Forum Discussion

AAN's avatar
AAN
Contributor
13 years ago

Automating WPF (.NET)

I would like to know if Automating WPF (.NET) is significantly harder than automating other technologies.



I am really curious to know is it that perhaps our application has incorrect logic, stored procedures missing at times that are sometimes not checked in or is it just generally mroe difficult to autmoate WPF/.NET?



Is there anyone out there that has had success in automating a WPF/.NET application?





  • AlexKaras's avatar
    AlexKaras
    Champion Level 3
    Hi Aneez,



    In general, automation of WPF applications is not harder that automation of Windows native applications. Even more - as .Net applications are open for TestComplete, you can always access applications UI controls via their native methods even if the given control is not explicitly supported by TestComplete.

    What makes automation of WPF applications harder, is that WPF graphics system places a huge amount of intermediate controls between, for example, the form and a text box on it. Though TestComplete has means to hide the unnecessary controls to ease the GUI hierarchy.

    Developers can easily make things easier or harder for you, as a test automation, depending on the approach they use during development, but this is applicable to any application and is not WPF-specific.
  • AAN's avatar
    AAN
    Contributor
    Hi Alexei,



    Thanks for your response.



    The aspect of that WPF and it's graphcis system and their amount of controls makes it harder makes sense.



    Could you please elaborate on Developers can make test automation easier or harder for you?



    Maybe to help answer the above, we use Agile Test Driven Development - I am not sure what suggestions you may have that I could relay to developers to make the process of test automation with WPF easeir for testing purposes.

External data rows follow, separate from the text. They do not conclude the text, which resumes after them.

(** * Passport Photo Pro: geometric compliance and sheet-layout engine

    A shallow embedding of the numeric core of the repository:

    - [src/data/passportStandards.ts]: the standard and sheet catalogues,
      [calculatePhotosPerSheet], [mmToPixels], [pixelsToMm];
    - [src/hooks/useFaceDetection.ts]: [validateFace] and
      [calculateAutoPosition];
    - [src/components/PhotoEditor.tsx]: the placement rule of [drawCanvas];
    - [src/components/SheetPreview.tsx]: the grid loops of [drawSheet] and
      [handleDownload].

    JavaScript's [number] is modelled by exact rationals extended with
    [+Infinity], [-Infinity] and [NaN]: the special values and the way the
    arithmetic operators and comparisons produce and propagate them are
    those of the language, while binary64 rounding, overflow and the sign
    of zero are not modelled (every finite result is the exact one). *)

From Stdlib Require Import QArith Qround Qabs ZArith Lia Lqa.
From Stdlib Require Import String List Bool.
Import ListNotations.

(* ================================================================== *)
(** * JavaScript numbers *)
(* ================================================================== *)

Module JSNumber.

Inductive number : Type :=
| Num (q : Q)
| PosInf
| NegInf
| NaN.

Coercion Num : Q >-> number.

Definition isFinite (a : number) : bool :=
  match a with Num _ => true | _ => false end.

(** The infinity whose sign is that of [c], a comparison with zero;
    [NaN] when there is no sign to take. *)
Definition signedInf (c : comparison) : number :=
  match c with Gt => PosInf | Lt => NegInf | Eq => NaN end.

Definition flip (c : comparison) : comparison := CompOpp c.

Definition neg (a : number) : number :=
  match a with
  | Num p => Num (- p)
  | PosInf => NegInf
  | NegInf => PosInf
  | NaN => NaN
  end.

Definition add (a b : number) : number :=
  match a, b with
  | NaN, _ | _, NaN => NaN
  | Num p, Num q => Num (p + q)
  | PosInf, NegInf | NegInf, PosInf => NaN
  | PosInf, _ | _, PosInf => PosInf
  | NegInf, _ | _, NegInf => NegInf
  end.

Definition sub (a b : number) : number := add a (neg b).

Definition mul (a b : number) : number :=
  match a, b with
  | NaN, _ | _, NaN => NaN
  | Num p, Num q => Num (p * q)
  | PosInf, Num q | Num q, PosInf => signedInf (q ?= 0)
  | NegInf, Num q | Num q, NegInf => signedInf (flip (q ?= 0))
  | PosInf, PosInf | NegInf, NegInf => PosInf
  | PosInf, NegInf | NegInf, PosInf => NegInf
  end.

(** Division never raises: a zero divisor gives an infinity of the sign
    of the dividend, and [0 / 0] is [NaN]. *)
Definition div (a b : number) : number :=
  match a, b with
  | NaN, _ | _, NaN => NaN
  | Num p, Num q =>
      if Qeq_bool q 0 then signedInf (p ?= 0) else Num (p / q)
  | Num _, (PosInf | NegInf) => Num 0
  | PosInf, Num q => if Qle_bool 0 q then PosInf else NegInf
  | NegInf, Num q => if Qle_bool 0 q then NegInf else PosInf
  | (PosInf | NegInf), (PosInf | NegInf) => NaN
  end.

(** [Math.abs], [Math.floor] and [Math.round] (ties go up, so
    [Math.round x] is the floor of [x + 0.5]). *)
Definition Math_abs (a : number) : number :=
  match a with
  | Num p => Num (Qabs p)
  | PosInf | NegInf => PosInf
  | NaN => NaN
  end.

Definition Math_floor (a : number) : number :=
  match a with
  | Num p => Num (inject_Z (Qfloor p))
  | _ => a
  end.

Definition Math_round (a : number) : number :=
  match a with
  | Num p => Num (inject_Z (Qfloor (p + 0.5)))
  | _ => a
  end.

(** Relational operators: every comparison with [NaN] is [false]. *)
Definition ltb (a b : number) : bool :=
  match a, b with
  | NaN, _ | _, NaN => false
  | Num p, Num q => match p ?= q with Lt => true | _ => false end
  | NegInf, NegInf | PosInf, _ => false
  | NegInf, _ => true
  | Num _, PosInf => true
  | Num _, NegInf => false
  end.

Definition leb (a b : number) : bool :=
  match a, b with
  | NaN, _ | _, NaN => false
  | Num p, Num q => Qle_bool p q
  | NegInf, _ | _, PosInf => true
  | PosInf, _ | _, NegInf => false
  end.

Definition gtb (a b : number) : bool := ltb b a.
Definition geb (a b : number) : bool := leb b a.

(** Sameness of two numbers as values: rationals up to [Qeq], the special
    values up to identity. *)
Definition same (a b : number) : Prop :=
  match a, b with
  | Num p, Num q => p == q
  | PosInf, PosInf | NegInf, NegInf | NaN, NaN => True
  | _, _ => False
  end.

Definition sameb (a b : number) : bool :=
  match a, b with
  | Num p, Num q => Qeq_bool p q
  | PosInf, PosInf | NegInf, NegInf | NaN, NaN => true
  | _, _ => false
  end.

End JSNumber.
Import JSNumber.

Declare Scope js_scope.
Delimit Scope js_scope with js.
Bind Scope js_scope with number.
Infix "+" := add : js_scope.
Infix "-" := sub : js_scope.
Infix "*" := mul : js_scope.
Infix "/" := div : js_scope.
Notation "- x" := (neg x) : js_scope.
Infix "<?" := ltb : js_scope.
Infix "<=?" := leb : js_scope.
Infix ">?" := gtb : js_scope.
Infix ">=?" := geb : js_scope.
Infix "===" := same (at level 70, no associativity) : js_scope.

Open Scope Q_scope.
Open Scope js_scope.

    I do appreciate your responses and help to date thus far.





    With Kind Regards,

    Aneez.

  • AlexKaras's avatar
    AlexKaras
    Champion Level 3
    Hi Aneez,



    > Could you please elaborate on Developers can make test automation easier or harder for you?

    According to my experience, the best thing developers can do is to assign unique external identifiers (name, id, ControlID, etc. depending on the application type and development tool) to all controls used by the user and/or used for verification. This will make it possible for you to easily and reliably identify and operate such controls in your scripts and ease internal scripts' logic.

    Unfortunately, in a lot of case and/or used development methodologies/patterns, developers are either not interested in unique and stable controls naming or such naming is explicitly not recommended by the used pattern. While this might have sense for development, this usually greatly complicates tester's life as in this case you must find the ways how to distinguish, for example, between two grids that are seen in TestComplete's Object Browser as WPFObject("WPFGrid", "", 1) and WPFObject("WPFGrid", "", 2) when both of them are on the same level of hierarchy in Object Browser and when the index value (the value of the third parameter) can change depending on the order these grids were opened on screen by the user. The need to solve this adds complexity to your test code, slows down the actual tests development, usually slows down tests execution speed and increases the chances of test false negatives (or false positives) because of incorrect controls identification.
  • Hi Alexei,





    Than how can we handle such situations where object identification becomes difficult and our scripts run slow?